[Exercise details]:
When you reach the line that contains "i_team := i_team x; i_team_name := i_team_name new;" in the data below, start reproducing lines exactly, and stop after the line that contains "q_team_name : option string;".

---------- Supplied records

(** ** OAuth transactions *)

Definition TRANSACTION_TTL_SECONDS : Z := 600.
Definition new_transaction (id session_id principal provider : string) (scopes capabilities : list string)
    (state verifier return_to : string) (now : Z) (tenant app team target : option string) : transaction_row := {|
  t_id := id; t_session := hash_value session_id; t_principal := principal; t_provider := provider;
  t_scopes := _dumps scopes; t_capabilities := _dumps capabilities; t_state := hash_value state;
  t_verifier := verifier; t_return_to := return_to; t_created_at := now; t_expires_at := now + TRANSACTION_TTL_SECONDS;
  t_consumed_at := None; t_tenant := tenant; t_app := app; t_team := team; t_target := target |}.
(** Expired transactions go first. *)
Definition create_transaction (r : transaction_row) : om unit := fun s =>
  let kept := List.filter (fun x => t_created_at r <=? t_expires_at x) (transactions s) in
  if existsb (fun x => String.eqb (t_id x) (t_id r) || String.eqb (t_state x) (t_state r)) kept
  then (with_transactions s kept, Err IntegrityError)
  else (with_transactions s (kept ++ [r]), Ok tt).
Definition find_by_state (state : string) (s : oauth) : option transaction_row :=
  if truthy state then List.find (fun x => String.eqb (t_state x) (hash_value state)) (transactions s) else None.
Definition consumable (state session_id principal : string) (now : Z) (x : transaction_row) : bool :=
  String.eqb (t_state x) (hash_value state) && String.eqb (t_session x) (hash_value session_id)
  && String.eqb (t_principal x) principal && bool_decide (t_consumed_at x = None) && (now <=? t_expires_at x).
Definition set_consumed (x : transaction_row) (now : Z) (verifier : string) : transaction_row := {|
  t_id := t_id x; t_session := t_session x; t_principal := t_principal x; t_provider := t_provider x;
  t_scopes := t_scopes x; t_capabilities := t_capabilities x; t_state := t_state x; t_verifier := verifier;
  t_return_to := t_return_to x; t_created_at := t_created_at x; t_expires_at := t_expires_at x;
  t_consumed_at := Some now; t_tenant := t_tenant x; t_app := t_app x; t_team := t_team x; t_target := t_target x |}.
(** The row as [returning *] has it: the verifier is erased after.  The caller
    receives a row only when every condition of the update held. *)
Definition consume_transaction (state session_id principal : option string) (now : Z) : om (option transaction_row) := fun s =>
  match state, session_id, principal with
  | Some st, Some sid, Some p =>
      if negb (truthy st && truthy sid && truthy p) then (s, Ok None) else
      (with_transactions s (map (fun x => if consumable st sid p now x then set_consumed x now "" else x) (transactions s)),
       Ok (option_map (fun x => set_consumed x now (t_verifier x))
             (List.find (consumable st sid p now) (transactions s))))
  | _, _, _ => (s, Ok None)
  end.
Definition count_transactions (s : oauth) : nat := length (transactions s).

(** ** Google connections *)

Definition get_connection (principal provider : string) (s : oauth) : option connection_row := connections s !! (principal, provider).
Definition upsert_connection (principal provider credential : string) (scopes capabilities : list string) (now : Z) : om unit := fun s =>
  (with_connections s (<[(principal, provider) := {| c_credential := credential; c_scopes := _dumps scopes;
      c_capabilities := _dumps capabilities; c_status := "connected"; c_updated_at := now |}]> (connections s)), Ok tt).
Definition set_status (c : connection_row) (st : string) (now : Z) : connection_row := {|
  c_credential := c_credential c; c_scopes := c_scopes c; c_capabilities := c_capabilities c; c_status := st;
  c_updated_at := now |}.
Definition mark_pending_revocation (principal provider : string) (now : Z) : om bool := fun s =>
  match connections s !! (principal, provider) with
  | Some c => (with_connections s (<[(principal, provider) := set_status c "pending_revocation" now]> (connections s)), Ok true)
  | None => (s, Ok false)
  end.
Definition delete_connection (principal provider credential : string) : om bool := fun s =>
  match connections s !! (principal, provider) with
  | Some c => if String.eqb (c_credential c) credential
              then (with_connections s (delete (principal, provider) (connections s)), Ok true) else (s, Ok false)
  | None => (s, Ok false)
  end.

(** ** Installations *)

Definition _stable_connection_id (provider app : string) (team : option string) (principal : string) : string :=
  let team := default "" team in
  "conn:" +:+ uuid5 ("tessera:" +:+ str_join ":" [provider; app; team; if truthy team then "" else principal]).
Definition same_workspace (app : string) (team : option string) (x : installation) : bool :=
  String.eqb (i_provider x) "slack" && String.eqb (i_app x) app
  && match team, i_team x with Some a, Some b => String.eqb a b | _, _ => false end.
(** The two unique indexes; [id] is the row itself. *)
Definition clashes (id tenant principal provider app : string) (team : option string) (x : installation) : bool :=
  negb (String.eqb (i_id x) id)
  && ((String.eqb provider "slack" && same_workspace app team x)
      || (String.eqb provider "google" && String.eqb (i_provider x) "google" && String.eqb (i_tenant x) tenant
          && String.eqb (i_principal x) principal && String.eqb (i_app x) app)).
Definition refresh (x new : installation) : installation := {|
  i_id := i_id x; i_tenant := i_tenant x; i_principal := i_principal new; i_provider := i_provider x; i_app := i_app x;
  i_team := i_team x; i_team_name := i_team_name new; i_enterprise := i_enterprise new; i_bot_user := i_bot_user new;
  i_credential := i_credential new; i_version := i_version new; i_scopes := i_scopes new;
  i_capabilities := i_capabilities new; i_status := "connected"; i_created_at := i_created_at x;
  i_updated_at := i_updated_at new; i_disconnected_at := None |}.
(** [insert ... on conflict(connection_id) do update]: the row there is looked
    for first, and what the update makes of it is held to the indexes too. *)
Definition insert_installation (new : installation) : om unit := fun s =>
  match List.find (fun x => String.eqb (i_id x) (i_id new)) (installations s) with
  | Some x =>
      if existsb (clashes (i_id x) (i_tenant x) (i_principal new) (i_provider x) (i_app x) (i_team x)) (installations s)
      then (s, Err (ConnectionConflict "provider installation is already connected"))
      else (with_installations s (map (fun y => if String.eqb (i_id y) (i_id x) then refresh y new else y) (installations s)), Ok tt)
  | None =>
      if existsb (clashes (i_id new) (i_tenant new) (i_principal new) (i_provider new) (i_app new) (i_team new)) (installations s)
      then (s, Err (ConnectionConflict "provider installation is already connected"))
      else (with_installations s (installations s ++ [new]), Ok tt)
  end.
Record request := {
  q_tenant : option string;
  q_principal : string;
  q_provider : string;
  q_app : string;
  q_credential : option string;
  q_scopes : list string;
  q_capabilities : list string;
  q_connection : option string;
  q_team : option string;
  q_team_name : option string;
  q_enterprise : option string;
  q_bot_user : option string;
  q_version : Z;
}.
Definition new_installation (q : request) (id tenant : string) (now : Z) : installation := {|
  i_id := id; i_tenant := tenant; i_principal := q_principal q; i_provider := q_provider q; i_app := q_app q;
  i_team := q_team q; i_team_name := q_team_name q; i_enterprise := q_enterprise q; i_bot_user := q_bot_user q;
  i_credential := q_credential q; i_version := q_version q; i_scopes := _dumps (q_scopes q);
  i_capabilities := _dumps (q_capabilities q); i_status := "connected"; i_created_at := now; i_updated_at := now;
  i_disconnected_at := None |}.
Definition resolved_id (q : request) : string :=
  match q_connection q with
  | Some c => if truthy c then c else _stable_connection_id (q_provider q) (q_app q) (q_team q) (q_principal q)
  | None => _stable_connection_id (q_provider q) (q_app q) (q_team q) (q_principal q)
  end.
(** The identifier the row is under, for the read that follows. *)
Definition upsert_installation (q : request) (now : Z) : om string := transaction (fun s =>
  match q_tenant q with
  | None => (s, Err (BadArgument "tenant_id is required"))
  | Some tenant =>
      if negb (truthy tenant) then (s, Err (BadArgument "tenant_id is required")) else
      if negb (truthy (q_principal q) && truthy (q_provider q) && truthy (q_app q))
      then (s, Err (BadArgument "principal_id, provider and app_id are required")) else
      if String.eqb (q_provider q) "slack" && negb (present (q_team q))
      then (s, Err (BadArgument "team_id is required for Slack installations")) else
      let id := resolved_id q in
      match List.find (fun x => String.eqb (i_id x) id
                                || String.eqb (q_provider q) "slack" && same_workspace (q_app q) (q_team q) x) (installations s) with
      | Some x =>
          if negb (String.eqb (i_tenant x) tenant)
          then (s, Err (ConnectionConflict "provider installation belongs to another tenant")) else
          let (s', r) := insert_installation (new_installation q (i_id x) tenant now) s in
          (s', match r with Ok _ => Ok (i_id x) | Err e => Err e end)
      | None =>
          let (s', r) := insert_installation (new_installation q id tenant now) s in
          (s', match r with Ok _ => Ok id | Err e => Err e end)
      end
  end).
Definition get_installation (id : string) (tenant : option string) (s : oauth) : option installation :=
  match tenant with
  | Some t => if truthy t then List.find (fun x => String.eqb (i_id x) id && String.eqb (i_tenant x) t) (installations s) else None
  | None => None
  end.
Definition installation_order (a b : installation) : Prop :=
  (i_provider a <> i_provider b /\ String.le (i_provider a) (i_provider b))
  \/ i_provider a = i_provider b
     /\ ((default "" (i_team a) <> default "" (i_team b) /\ String.le (default "" (i_team a)) (default "" (i_team b)))
         \/ default "" (i_team a) = default "" (i_team b) /\ String.le (i_id a) (i_id b)).
#[export] Instance installation_order_dec : RelDecision installation_order.
Proof. intros a b. unfold installation_order. apply _. Defined.
Definition wanted (provider : option string) (x : installation) : bool :=
  match provider with Some p => if truthy p then String.eqb (i_provider x) p else true | None => true end.
Definition list_installations (tenant principal : string) (provider : option string) (s : oauth) : list installation :=
  if negb (truthy tenant && truthy principal) then [] else
  merge_sort installation_order
    (List.filter (fun x => String.eqb (i_tenant x) tenant && String.eqb (i_principal x) principal && wanted provider x) (installations s)).
Definition list_tenant_installations (tenant : string) (provider : option string) (usable_only : bool) (s : oauth) : list installation :=
  if negb (truthy tenant) then [] else
  merge_sort installation_order
    (List.filter (fun x => String.eqb (i_tenant x) tenant && wanted provider x
                           && (if usable_only then String.eqb (i_status x) "connected" else true)) (installations s)).
Definition is_installation (id tenant : string) (x : installation) : bool := String.eqb (i_id x) id && String.eqb (i_tenant x) tenant.
Definition update_installations (p : installation -> bool) (f : installation -> installation) : om bool := fun s =>
  (with_installations s (map (fun x => if p x then f x else x) (installations s)),
   Ok (Nat.eqb (length (List.filter p (installations s))) 1)).
Definition tombstone (now : Z) (x : installation) : installation := {|
  i_id := i_id x; i_tenant := i_tenant x; i_principal := i_principal x; i_provider := i_provider x; i_app := i_app x;
  i_team := i_team x; i_team_name := i_team_name x; i_enterprise := i_enterprise x; i_bot_user := i_bot_user x;
  i_credential := None; i_version := i_version x; i_scopes := []; i_capabilities := []; i_status := "disconnected";
  i_created_at := i_created_at x; i_updated_at := now; i_disconnected_at := Some now |}.
Definition tombstone_installation (id tenant : string) (now : Z) : om bool :=
  update_installations (is_installation id tenant) (tombstone now).
Definition STATUSES : list string := ["connected"; "degraded"; "refreshing"; "rotation_uncertain"; "disconnect_pending";
  "disconnected"; "migration_blocked"].
Definition set_installation (st : string) (now : Z) (x : installation) : installation := {|
  i_id := i_id x; i_tenant := i_tenant x; i_principal := i_principal x; i_provider := i_provider x; i_app := i_app x;
  i_team := i_team x; i_team_name := i_team_name x; i_enterprise := i_enterprise x; i_bot_user := i_bot_user x;
  i_credential := i_credential x; i_version := i_version x; i_scopes := i_scopes x; i_capabilities := i_capabilities x;
  i_status := st; i_created_at := i_created_at x; i_updated_at := now; i_disconnected_at := i_disconnected_at x |}.
Definition mark_installation_status (id tenant st : string) (now : Z) (expected : option string) : om bool := fun s =>
  if negb (str_in st STATUSES) then (s, Err (BadArgument "unsupported connection status")) else
  update_installations (fun x => is_installation id tenant x
    && match expected with Some e => if truthy e then String.eqb (i_status x) e else true | None => true end)
    (set_installation st now) s.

--------------------

[Output for this task]:
  i_team := i_team x; i_team_name := i_team_name new; i_enterprise := i_enterprise new; i_bot_user := i_bot_user new;
  i_credential := i_credential new; i_version := i_version new; i_scopes := i_scopes new;
  i_capabilities := i_capabilities new; i_status := "connected"; i_created_at := i_created_at x;
  i_updated_at := i_updated_at new; i_disconnected_at := None |}.
(** [insert ... on conflict(connection_id) do update]: the row there is looked
    for first, and what the update makes of it is held to the indexes too. *)
Definition insert_installation (new : installation) : om unit := fun s =>
  match List.find (fun x => String.eqb (i_id x) (i_id new)) (installations s) with
  | Some x =>
      if existsb (clashes (i_id x) (i_tenant x) (i_principal new) (i_provider x) (i_app x) (i_team x)) (installations s)
      then (s, Err (ConnectionConflict "provider installation is already connected"))
      else (with_installations s (map (fun y => if String.eqb (i_id y) (i_id x) then refresh y new else y) (installations s)), Ok tt)
  | None =>
      if existsb (clashes (i_id new) (i_tenant new) (i_principal new) (i_provider new) (i_app new) (i_team new)) (installations s)
      then (s, Err (ConnectionConflict "provider installation is already connected"))
      else (with_installations s (installations s ++ [new]), Ok tt)
  end.
Record request := {
  q_tenant : option string;
  q_principal : string;
  q_provider : string;
  q_app : string;
  q_credential : option string;
  q_scopes : list string;
  q_capabilities : list string;
  q_connection : option string;
  q_team : option string;
  q_team_name : option string;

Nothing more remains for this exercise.